The fund I used as an example currently has AUM接近 (close to) $3 billion, which also makes it a mirror to observe the industry cycle – doing well or not is no longer a question of individual project selection; the大势已去 (general trend has already gone).
While old牌 (veteran) funds, though now struggling to raise capital, can still survive, lie flat, eat management fees, or pivot to investing in AI, many more funds have long since shut down or turned to secondary markets.
For example, the current "Ethereum Bull King" in the Chinese market, Boss Yi Lihua – who remembers that not long ago he was a representative figure in primary, investing in over a hundred projects annually?
The Substitute for Altcoins Was Never Meme
When we say crypto-native projects are drying up, a counterexample is the explosion of Memes.
Over the past two years, one说法 (saying) has been repeatedly brought up in the industry: the substitute for altcoins is Meme.
But looking back now, this conclusion has actually been proven wrong.
In the early days of the Meme wave, we played Memes the way we played mainstream altcoins – screening a large number of Meme projects for so-called fundamentals, community quality, narrative rationality, trying to find the one that could survive long-term, constantly refresh itself, and eventually grow into Doge, or even the "next Bitcoin."
But today, if someone still tells you to "hold Meme" like that, you’d think they’ve lost their mind.
The current Meme is a mechanism for the instant monetization of热度 (heat): it's a博弈 (game) of attention and liquidity, a product批量 (mass-produced) by Devs and AI tools,
an asset form with an extremely short lifecycle but a continuous supply.
It no longer aims to "survive," but to be seen, traded, and utilized.

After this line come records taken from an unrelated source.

(* ===== verification/Preinstall.v ===== *)
(** * Checks before an installation ([cmd/ecnet/ecnet-preinstall])

    Whether a control plane may be installed, and what the checks and the
    commands see of the control planes that the chart installs. *)

From Stdlib Require Import Ascii String.
From S2P Require Import Prelude GoStrings GoIO Constants ApiTypes KubeAPI CliNamespace CliEcnet.

Section Checks.
Context {W : Type} (api : KubeAPI W).

Definition describe (dep : Deployment) : string :=
  "namespace: " +:+ dep_Namespace dep +:+ ", name: " +:+ map_get (dep_Labels dep) "ecnetName".

Definition enforces_single (dep : Deployment) : bool :=
  String.eqb (map_get (dep_Labels dep) "enforceSingleEcnet") "true".

Definition singleEcnetOK (enforceSingleEcnet : bool) : Cmd W () :=
  r ← cmd_call (Deployments_List api "" (set_String AppLabel ECNETControllerName));
  match r with
  | inl err => cmd_fail ("listing ECNET deployments: " +:+ err_Error err)
  | inr deps =>
      let existingEcnets := map describe deps in
      let existingSingleEcnets := map describe (List.filter enforces_single deps) in
      if nonempty existingSingleEcnets then
        cmd_fail ("Ecnet(s) " +:+ Join existingSingleEcnets ", " +:+ " already enforce it is the only ecnet in the cluster, cannot install new ecnets")
      else if enforceSingleEcnet && nonempty existingEcnets then
        cmd_fail ("Ecnet(s) " +:+ Join existingEcnets ", " +:+ " already exist so a new ecnet enforcing it is the only one cannot be installed")
      else mret tt
  end.

Definition namespaceHasNoEcnet (namespace : string) : Cmd W () :=
  r ← cmd_call (Deployments_List api namespace (set_String AppLabel ECNETControllerName));
  match r with
  | inl err =>
      cmd_fail ("listing ecnet-ctrlplane deployments in namespace " +:+ namespace +:+ ": "
                +:+ err_Error err)
  | inr deps =>
      let ecnetNames := map (fun dep => map_get (dep_Labels dep) "ecnetName") deps in
      if nonempty ecnetNames
      then cmd_fail ("Namespace " +:+ namespace +:+ " already contains ecnet "
                     +:+ fmt_slice ecnetNames)
      else mret tt
  end.

(** Every check runs; a failed one is logged. *)
Fixpoint run_checks (checks : list (Cmd W ())) (ok : bool) : Cmd W bool :=
  match checks with
  | [] => mret ok
  | check :: checks' =>
      r ← cmd_try check;
      match r with
      | inl err => Fprintf ("check failed: " +:+ err) ≫= fun _ => run_checks checks' false
      | inr _ => run_checks checks' ok
      end
  end.

(** [main] once the flags are parsed and the client is built: the process
    fails unless all checks pass. *)
Definition preinstall (enforceSingleEcnet : bool) (namespace : string) : Cmd W () :=
  ok ← run_checks [singleEcnetOK enforceSingleEcnet; namespaceHasNoEcnet namespace] true;
  if negb ok then cmd_fail "checks failed" else Fprintf "checks OK".

End Checks.

(** ** The checks decide *)

Section CheckLaws.
Context {W : Type} (api : KubeAPI W) `{!KubeLaws api, !ReliableAPI api}.

Lemma wp_controllers n Q (s : CmdState W) :
  (forall l w', cluster w' = cluster (cs_world s) ->
     (forall d, d ∈ l <-> d ∈ cl_deployments (cluster (cs_world s)) /\
        (n = EmptyString \/ dep_Namespace d = n) /\ is_controller d) ->
     Q (inr (inr l)) (mkCmdState w' (cs_out s) (cs_in s))) ->
  cmd_wp (cmd_call (Deployments_List api n (set_String AppLabel ECNETControllerName))) Q s.
Proof.
  intros H. apply (wp_rel_dep_list api). intros l w' Hw Hl. apply H; [done|]. intros d.
  by rewrite Hl, selects_controller, bool_decide_eq_true.
Qed.

(** No deployment labelled as a control plane forbids a new one: none has
    the label [enforceSingleEcnet: true], and there is none at all if the new
    control plane is to be the only one. *)
Definition single_ok (enforceSingleEcnet : bool) (c : Cluster) : Prop :=
  (forall d, d ∈ cl_deployments c -> dep_Labels d !! "app" = Some "ecnet-ctrlplane" ->
     dep_Labels d !! "enforceSingleEcnet" <> Some "true") /\
  (enforceSingleEcnet = true ->
     forall d, d ∈ cl_deployments c -> dep_Labels d !! "app" <> Some "ecnet-ctrlplane").

Lemma enforces_single_iff d :
  enforces_single d = true <-> dep_Labels d !! "enforceSingleEcnet" = Some "true".
Proof.
  unfold enforces_single, map_get. rewrite String.eqb_eq.
  by destruct (dep_Labels d !! "enforceSingleEcnet"); simpl; naive_solver.
Qed.

Lemma singleEcnetOK_iff enforce (s : CmdState W) :
  cmd_wp (singleEcnetOK api enforce) (fun r s' =>
    cluster (cs_world s') = cluster (cs_world s) /\
    (r = inr tt <-> single_ok enforce (cluster (cs_world s)))) s.
Proof.
  unfold singleEcnetOK. cmd_step. apply wp_controllers. intros l w' Hw Hl.
  assert (single_ok enforce (cluster (cs_world s)) <->
    List.filter enforces_single l = [] /\ (enforce = false \/ l = [])) as Hiff.
  { unfold single_ok. split.
    - intros [H1 H2]. split.
      + destruct (List.filter _ l) as [|d l'] eqn:E; [done|].
        assert (d ∈ List.filter enforces_single l) as [Hd Hs]%elem_of_lfilter by (rewrite E; set_solver).
        apply Hl in Hd as (Hd & _ & Hc). apply enforces_single_iff in Hs. by destruct (H1 d Hd Hc).
      + destruct enforce; [right|by left]. destruct l as [|d l]; [done|]. destruct (Hl d) as [Hd _].
        specialize (Hd ltac:(set_solver)) as (Hd & _ & Hc). by destruct (H2 eq_refl d Hd).
    - intros [Hf Hn]. assert (forall d, d ∈ cl_deployments (cluster (cs_world s)) ->
        dep_Labels d !! "app" = Some "ecnet-ctrlplane" -> d ∈ l) as Hin.
      { intros d Hd Hc. apply Hl. auto. }
      split.
      + intros d Hd Hc Hs%enforces_single_iff. apply (not_elem_of_nil d). rewrite <- Hf.
        apply elem_of_lfilter. auto.
      + intros -> d Hd Hc. destruct Hn as [|Hn]; [done|]. apply (not_elem_of_nil d). rewrite <- Hn. auto. }
  destruct (List.filter enforces_single l); simpl; [|cmd_step; rewrite Hiff; naive_solver].
  destruct enforce, l; simpl; cmd_step; rewrite Hiff; naive_solver.
Qed.

Lemma namespaceHasNoEcnet_iff n (s : CmdState W) :
  cmd_wp (namespaceHasNoEcnet api n) (fun r s' =>
    cluster (cs_world s') = cluster (cs_world s) /\
    (r = inr tt <-> ~ hosts_controller (cluster (cs_world s)) n)) s.
Proof.
  unfold namespaceHasNoEcnet. cmd_step. apply wp_controllers. intros l w' Hw Hl.
  assert (hosts_controller (cluster (cs_world s)) n <-> l <> []) as Hiff.
  { unfold hosts_controller. setoid_rewrite <- Hl. destruct l as [|d l].
    - split; [by intros (d & []%not_elem_of_nil)|done].
    - split; [done|]. intros _. exists d. set_solver. }
  destruct l; simpl; cmd_step; rewrite Hiff; naive_solver.
Qed.

Lemma preinstall_decides enforce n (s : CmdState W) :
  let c := cluster (cs_world s) in
  cmd_wp (preinstall api enforce n) (fun r s' =>
    cluster (cs_world s') = c /\
    (r = inr tt <-> single_ok enforce c /\ ~ hosts_controller c n)) s.
Proof.
  intros c. unfold preinstall. cmd_step. simpl. cmd_step. cmd_step.
  eapply wp_mono; [apply singleEcnetOK_iff|]. intros r1 s1 [Hs1 Hr1]. fold c in Hs1, Hr1.
  assert (forall ok (s2 : CmdState W), cluster (cs_world s2) = c ->
    cmd_wp (run_checks [namespaceHasNoEcnet api n] ok) (fun r s' =>
      cluster (cs_world s') = c /\
      exists b, r = inr b /\ (b = true <-> ok = true /\ ~ hosts_controller c n)) s2) as Hrest.
  { intros ok s2 Hs2. simpl. cmd_step. cmd_step.
    eapply wp_mono; [apply namespaceHasNoEcnet_iff|]. intros r2 s3 [Hs3 Hr2]. rewrite Hs2 in Hs3, Hr2.
    destruct r2 as [e|[]]; [cmd_step; cmd_step; cmd_step|cmd_step]; split; try done; eexists; naive_solver. }
  assert (forall ok (s2 : CmdState W), cluster (cs_world s2) = c ->
    (ok = true <-> single_ok enforce c) ->
    cmd_wp (run_checks [namespaceHasNoEcnet api n] ok) (fun r s' => match r with
      | inl e => cluster (cs_world s') = c /\ (inl e = inr tt <-> single_ok enforce c /\ ~ hosts_controller c n)
      | inr a => cmd_wp (if negb a then cmd_fail "checks failed" else Fprintf "checks OK") (fun r s' =>
          cluster (cs_world s') = c /\ (r = inr tt <-> single_ok enforce c /\ ~ hosts_controller c n)) s'
      end) s2) as Hfin.
  { intros ok s2 Hs2 Hok. eapply wp_mono; [by apply Hrest|]. intros r s3 (Hs3 & b & -> & Hb).
    destruct b; simpl; cmd_step; naive_solver. }
  destruct r1 as [e|[]]; [cmd_step; cmd_step|]; apply Hfin; try done; naive_solver.
Qed.

End CheckLaws.

(** ** The control planes of the chart *)

(** The controller deployment of the Helm chart, with its labels. *)
Definition chart_deployment (ns ecnetName version : string) (enforceSingleEcnet : bool)
  : Deployment :=
  let labels : gmap string string :=
    {[ "app.kubernetes.io/name" := "flomesh.io"; ECNETAppInstanceLabelKey := ecnetName;
       ECNETAppVersionLabelKey := version; AppLabel := "ecnet-controller";
       "ecnetName" := ecnetName ]} in
  mkDeployment ns "ecnet-controller"
    (if enforceSingleEcnet then <["enforceSingleEcnet" := "true"]> labels else labels).

Definition from_chart (d : Deployment) : Prop :=
  exists ns ecnetName version single, d = chart_deployment ns ecnetName version single.

Lemma chart_not_controller d : from_chart d -> ~ is_controller d.
Proof.
  intros (ns & name & version & single & ->). unfold is_controller. simpl.
  destruct single; simplify_map_eq; done.
Qed.

Section Chart.
Context {W : Type} (api : KubeAPI W) `{!KubeLaws api, !ReliableAPI api}.

Lemma wp_no_controllers Q (s : CmdState W) :
  Forall from_chart (cl_deployments (cluster (cs_world s))) ->
  (forall w', cluster w' = cluster (cs_world s) ->
     Q (inr []) (mkCmdState w' (cs_out s) (cs_in s))) ->
  cmd_wp (getEcnetInfoList api) Q s.
Proof.
  intros Hc HQ. unfold getEcnetInfoList, getControllerDeployments. cmd_step.
  apply (wp_controllers api). intros l w' Hw Hl. destruct l as [|d l]; simpl; [cmd_step; by apply HQ|].
  destruct (Hl d) as [Hd _]. specialize (Hd ltac:(set_solver)) as (Hd & _ & Hcon).
  rewrite Forall_forall in Hc. exfalso. by eapply chart_not_controller; [apply Hc|].
Qed.

Lemma chart_checks enforce n (c : Cluster) :
  Forall from_chart (cl_deployments c) -> single_ok enforce c /\ ~ hosts_controller c n.
Proof.
  rewrite Forall_forall. intros Hc. split; [split|].
  - intros d Hd Hcon. by destruct (chart_not_controller d (Hc d Hd)).
  - intros _ d Hd Hcon. by destruct (chart_not_controller d (Hc d Hd)).
  - intros (d & Hd & _ & Hcon). by destruct (chart_not_controller d (Hc d Hd)).
Qed.

(** C35: Against an API server that answers, the checks change nothing, and
    they pass exactly when of the deployments with the label
    [app: ecnet-ctrlplane] none has the label [enforceSingleEcnet: true],
    none exists if the new control plane is to be the only one, and none is
    in the namespace. The controllers that the chart installs are labelled
    [app: ecnet-controller]: in a cluster whose deployments come from the
    chart the checks pass whatever control planes exist and demand. *)
Theorem preinstall_iff enforce n (s : CmdState W) :
  let c := cluster (cs_world s) in
  cmd_wp (preinstall api enforce n) (fun r s' =>
    cluster (cs_world s') = c /\
    (r = inr tt <-> single_ok enforce c /\ ~ hosts_controller c n) /\
    (Forall from_chart (cl_deployments c) -> r = inr tt)) s.
Proof.
  intros c. destruct (preinstall_decides api enforce n s) as [Hc Hr]. fold c in Hc, Hr.
  split; [exact Hc|]. split; [exact Hr|]. intros Hchart. by apply Hr, chart_checks.
Qed.

(** The chart labels its controller [app: ecnet-controller], the commands
    look for [app: ecnet-ctrlplane]. So in a cluster whose deployments come
    from the chart the installation checks pass whatever control planes
    exist and demand, the list command finds no control plane, and
    uninstalling reports that there is none and removes nothing. *)
Theorem chart_control_planes_unseen settings d enforce n (s : CmdState W) :
  Forall from_chart (cl_deployments (cluster (cs_world s))) ->
  IsManaged settings = false ->
  (preinstall api enforce n s).1 = inr tt /\
  cmd_wp (ecnetList_run api) (fun r s' => r = inr tt /\
    cs_out s' = cs_out s ++ [Text ("No ecnet control planes found" +:+ eol)]) s /\
  cmd_wp (uninstall_run api settings d) (fun r s' => r = inr tt /\
    cluster (cs_world s') = cluster (cs_world s) /\
    cs_out s' = cs_out s ++ [Text ("No ECNET control planes found" +:+ eol)]) s.
Proof.
  intros Hc Hm. split_and!.
  - destruct (preinstall_decides api enforce n s) as [_ H]. by apply H, chart_checks.
  - unfold ecnetList_run. cmd_step. cmd_step. apply wp_no_controllers; [done|].
    intros w1 Hw. simpl. by cmd_step.
  - unfold uninstall_run. rewrite Hm. simpl. cmd_step. unfold listed_ecnets. cmd_step. cmd_step.
    apply wp_no_controllers; [done|]. intros w' Hw. simpl. cmd_step. simpl. by cmd_step.
Qed.

End Chart.

(** ** Witnesses *)

Definition self_hosted : EnvSettings := mkEnvSettings defaultEnvConfig false.

Definition chart_cluster : Cluster :=
  mkCluster {[ "ecnet-system" := mkKNamespace "ecnet-system" ∅ ∅ [] ]}
    [chart_deployment "ecnet-system" "ecnet" "1.0.2" true]
    {["ecnetconfigs.config.flomesh.io"]} {[("ecnet-system", "ecnet")]}.

Lemma chart_cluster_ok : Forall from_chart (cl_deployments chart_cluster).
Proof. repeat constructor. by eexists _, _, _, _. Qed.

Lemma preinstall_iff_witness :
  (preinstall mem_api false "apps" (example_state [])).1 = inr tt /\
  (preinstall mem_api true "apps" (example_state [])).1 <> inr tt /\
  (preinstall mem_api true "ecnet-system" (mkCmdState chart_cluster [] [])).1 = inr tt.
Proof.
  split_and!.
  - apply (proj1 (proj2 (preinstall_iff mem_api false "apps" (example_state [])))). split; [split|].
    + intros d [->|[]%not_elem_of_nil]%elem_of_cons _. by vm_compute.
    + discriminate.
    + intros (d & [->|[]%not_elem_of_nil]%elem_of_cons & [|] & _); done.
  - intros H. apply (proj1 (proj2 (preinstall_iff mem_api true "apps" (example_state [])))) in H as [[_ H] _].
    by apply (H eq_refl (mkDeployment "ecnet-system" "ecnet-controller"
       {[ AppLabel := ECNETControllerName; "ecnetName" := "ecnet" ]})); [left|].
  - exact (proj2 (proj2 (preinstall_iff mem_api true "ecnet-system" (mkCmdState chart_cluster [] [])))
             chart_cluster_ok).
Defined.

Lemma chart_control_planes_unseen_witness :
  (preinstall mem_api true "ecnet-system" (mkCmdState chart_cluster [] [])).1 = inr tt.
Proof.
  exact (proj1 (chart_control_planes_unseen mem_api self_hosted
    (mkUninstallCniCmd "" "ecnet-system" false false false) true "ecnet-system"
    (mkCmdState chart_cluster [] []) chart_cluster_ok eq_refl)).
Defined.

There are also several consistently profitable Meme traders in our team. Clearly, they focus not on the project's future, but on rhythm, spread speed, sentiment structure, and liquidity path.
Some say Memes are unplayable now, but in my view, after Trump's "final pump," Meme has truly matured as a new asset form.
Meme was never a substitute for "long-term assets"; it has returned to the essence of attention finance and liquidity博弈 (gaming). It has become more pure, more cruel, and also less suitable for most ordinary traders.
Seeking Solutions Outward
Asset Tokenization
So when Memes become professionalized, Bitcoin becomes institutionalized, altcoins wither, new projects face a断层 (break), what can we ordinary folks who nonetheless like value research, comparative analysis, possess speculative attributes, yet aren't pure high-frequency probability gamblers, and want sustainable development, actually play with?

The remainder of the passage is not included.